Le collège Rütli revient de loin. Il y a deux ans la rébellion des enseignants du collège faisait la une de la presse allemande. Dépassés par la violence quotidienne plusieurs d'entre eux renonçaient à faire cours. Dans un appel à l'aide adressé au ministre de l'éducation berlinois, ils suggéraient même de fermer Rütli. Le stress quotidien, était devenu insupportable.
En quelques jours, le collège envahi par les caméras devint le symbole de l'échec, de l'impasse de ces collèges élémentaires (Hauptschule) qui récupèrent les élèves jugés les moins capables au sortir du primaire, dans un quartier problème qui plus est. A Neuköln, la banlieue populaire de Berlin, les allées de HLM côtoient d'anciens bâtiments industriels, le Turc est la seconde langue officielle. Les familles sans ressources n'ont aucun espoirs de voir leurs enfants « en sortir ». Plus de 80%des élèves du collège Rütli sont d'origine immigrée, 34% d'origine arabe, 26% d'origine turc. Et aucun d'entre eux ne trouve de débouché après l'école.
En urgence, les autorités scolaires berlinoises firent appel à Helmut Hochschild, directeur d'un collège élémentaire de Reinickendorf, symbole de la réussite, pour tenter de remettre Rütli sur ses rails. Hochschild se considère à la fois comme « un éducateur, un travailleur social et un conseiller des familles ». Fin psychologue sous des airs de grande gueule, motard endurci débarquant à l'école en blouson de cuir, il sait imposer une autorité sans être autoritaire. Partisan des méthodes scandinaves, il a observé sur place « les classes ou l'on enseigne à deux professeurs, avec le soutien du psychologue et de l'aide familiale ». Son collège de Reinickendorf mélange auto-discipline, écoute et sollicitation des élèves, incitation à l'initiative et au travail d'équipe. Il dispose d'une « station d'aide d'urgence» ouverte en permanence, ou les élèves peuvent venir vider leur sac, devant un médiateur. Ils sont eux même formés à prévenir les affrontements, la violence, avec l'aide de la police locale. Les enseignants volontaires reçoivent un formation psychologique élementaire.
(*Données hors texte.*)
Lemma extraction_records_matches (text : string) (st : State) :
  let ms := re_finditer true expense_pattern text in
  let ledger := expenses (extract_financial_info text st) in
  ledger
  = fold_left (fun d m =>
                 match amount_of m with
                 | Some amount => dict_set (category_of m) amount d
                 | None => d
                 end) ms (expenses st)
  /\ (forall m, In m ms ->
        exists amount,
          float_of_string (remove_char "," (group m 1)) = Some amount
          /\ dict_mem (lower (strip (group m 2))) ledger = true)
  /\ (forall ms1 m ms2,
        ms = (ms1 ++ m :: ms2)%list ->
        (forall m', In m' ms2 -> category_of m' <> category_of m) ->
        dict_get (category_of m) ledger = amount_of m)
  /\ (forall k, (forall m, In m ms -> category_of m <> k) ->
        dict_get k ledger = dict_get k (expenses st)).
Proof.
  intros ms ledger. subst ledger. rewrite extract_expenses_field. fold ms.
  split; [reflexivity|].
  assert (Hlast : forall ms1 m ms2,
             ms = (ms1 ++ m :: ms2)%list ->
             (forall m', In m' ms2 -> category_of m' <> category_of m) ->
             dict_get (category_of m) (fold_left record_expense ms (expenses st))
             = amount_of m).
  { intros ms1 m ms2 Hms Hlater.
    assert (Hin : In m ms) by (rewrite Hms; apply in_or_app; right; now left).
    destruct (expense_match_converts _ _ Hin) as [a Ha].
    rewrite fold_record_get, Hms, last_amount_app. simpl.
    rewrite (last_amount_none _ Hlater), String.eqb_refl, Ha. reflexivity. }
  split; [|split].
  - intros m Hin.
    destruct (expense_match_converts _ _ Hin) as [a Ha].
    exists a. split; [exact Ha|].
    change (lower (strip (group m 2))) with (category_of m).
    unfold dict_mem. rewrite fold_record_get.
    destruct (last_amount (category_of m) ms) as [a'|] eqn:E; [reflexivity|].
    exfalso. clear Hlast. revert E. clear -Hin Ha.
    induction ms as [|m0 ms0 IH]; [contradiction|]. simpl.
    destruct (last_amount (category_of m) ms0) as [a'|] eqn:E0; [discriminate|].
    destruct Hin as [->|Hin].
    + rewrite String.eqb_refl, Ha. discriminate.
    + intros _. now apply IH.
  - exact Hlast.
  - intros k Hk. rewrite fold_record_get, (last_amount_none _ Hk). reflexivity.
Qed.


(** ** A well-formed expense phrase is matched whole *)

Section Phrase.

Variable n0 : nat.

Lemma rmatch_cls_cons items c t g k :
  rmatch true n0 (Cls items) (String c t) g k
  = if in_class true items c then k t g else None.
Proof. reflexivity. Qed.

Lemma rmatch_cls_nil items g k : rmatch true n0 (Cls items) "" g k = None.
Proof. reflexivity. Qed.

Lemma star_cls_greedy (items : list citem) (w : string) :
  forall t' g k res,
    all_chars (in_class true items) w = true ->
    match t' with
    | String c _ => in_class true items c = false
    | "" => True
    end ->
    k t' g = Some res ->
    rmatch true n0 (Star (Cls items)) (w ++ t') g k = Some res.
Proof.
  induction w as [|c w IH]; intros t' g k res Hw Ht Hk.
  - change ("" ++ t') with t'. rewrite rmatch_star.
    destruct t' as [|c t'].
    + now rewrite rmatch_cls_nil, Hk.
    + now rewrite rmatch_cls_cons, Ht, Hk.
  - simpl in Hw. apply andb_prop in Hw. destruct Hw as [Hc Hw].
    change (String c w ++ t') with (String c (w ++ t')).
    rewrite rmatch_star, rmatch_cls_cons, Hc.
    assert (E : (String.length (w ++ t') <? String.length (String c (w ++ t')))%nat = true)
      by (apply Nat.ltb_lt; simpl; lia).
    rewrite E. now rewrite (IH t' g k res Hw Ht Hk).
Qed.

Lemma digit_not_space (c : ascii) : is_digit c = true -> is_space c = false.
Proof.
  destruct c as [[] [] [] [] [] [] [] []]; vm_compute;
    intros H; try discriminate H; reflexivity.
Qed.

Lemma alpha_not_space (c : ascii) : is_alpha c = true -> is_space c = false.
Proof.
  destruct c as [[] [] [] [] [] [] [] []]; vm_compute;
    intros H; try discriminate H; reflexivity.
Qed.

Lemma alpha_in_category_class (c : ascii) :
  is_alpha c = true ->
  in_class true [Range "a" "z"; Range "A" "Z"; EscS] c = true.
Proof.
  destruct c as [[] [] [] [] [] [] [] []]; vm_compute;
    intros H; try discriminate H; reflexivity.
Qed.

Lemma digit_in_class (c : ascii) :
  is_digit c = true -> in_class true [EscD] c = true.
Proof. intros H. unfold in_class. simpl. now rewrite H. Qed.

Lemma no_currency_before_digit (c : ascii) (rest : string) (g : caps)
      (k : string -> caps -> option (string * caps)) :
  is_digit c = true ->
  rmatch true n0 (Alt (Cat (Lit "rs") (Opt (Lit "."))) (Lit "₹")) (String c rest) g k
  = None.
Proof.
  destruct c as [[] [] [] [] [] [] [] []]; vm_compute;
    intros H; try discriminate H; reflexivity.
Qed.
Après avoir fait le constat qu'une bonne part des enseignants de Rütli restait disponibles, le nouveau directeur décida donc de s'atteler à la tâche, en mettant en oeuvre le principe du « Miteinander », du travail « les uns avec les autres ». Les gêneurs dans les classes en sont exclus, temporairement ou non, jusqu'à ce qu'ils respectent ceux qui veulent apprendre et cessent de troubler les cours. "L'enseignement commence vraiment quant on règle ces problèmes". Le succès du collège de Reinickendorf repose sur l'apprentissage dés l'école de l'initiative, de la créativité et du travail en équipe, en dehors de l'enseignement classique.
Plusieurs mini-sociétés, animées uniquement par les écoliers fabriquent des meubles, des vêtements, font fonctionner la cafétaria du collège, un atelier photo et un atelier ski. Ils gèrent et administrent eux même leurs minis sociétés, assurent les relations avec la clientèle, le service après vente.
La méthode a été transposée à Rütli. Après le montage d'un spectacle musical, public, pour « montrer qu'on tournait la page», les élèves ont choisi de mettre sur pied un atelier de confection, ils se sont chargés de trouver sa ligne et se sont notamment taillé une célébrité à Berlin, avec le « T-shirt Rutli ». « Les écoliers, écolières montrent ainsi ce qu'ils sont vraiment, assure une collégienne».
Ils racontent eux même l'histoire sur leur site Ruetli.biz
Un appel d'air qui a remis Rütli sur ses rails.
Un redressement qui aurait été impossible sans les liens que le nouveau directeur a contribué à re-tisser avec l'environnement, le collège et le lycée voisins, les jardins d'enfants, les associations familiales, et les entrepreneur, artisans volontaires, designer ou créateurs, tous disposés à donner un coup de main, pour sortir Rütli de l'ornière.
Le collège est devenu aujourd'hui un modèle à suivre. La municipalité envisage la création d'un campus, qui regrouperait les établissements scolaires voisins et permettrait les échanges, les aides réciproques le « Miteinander ».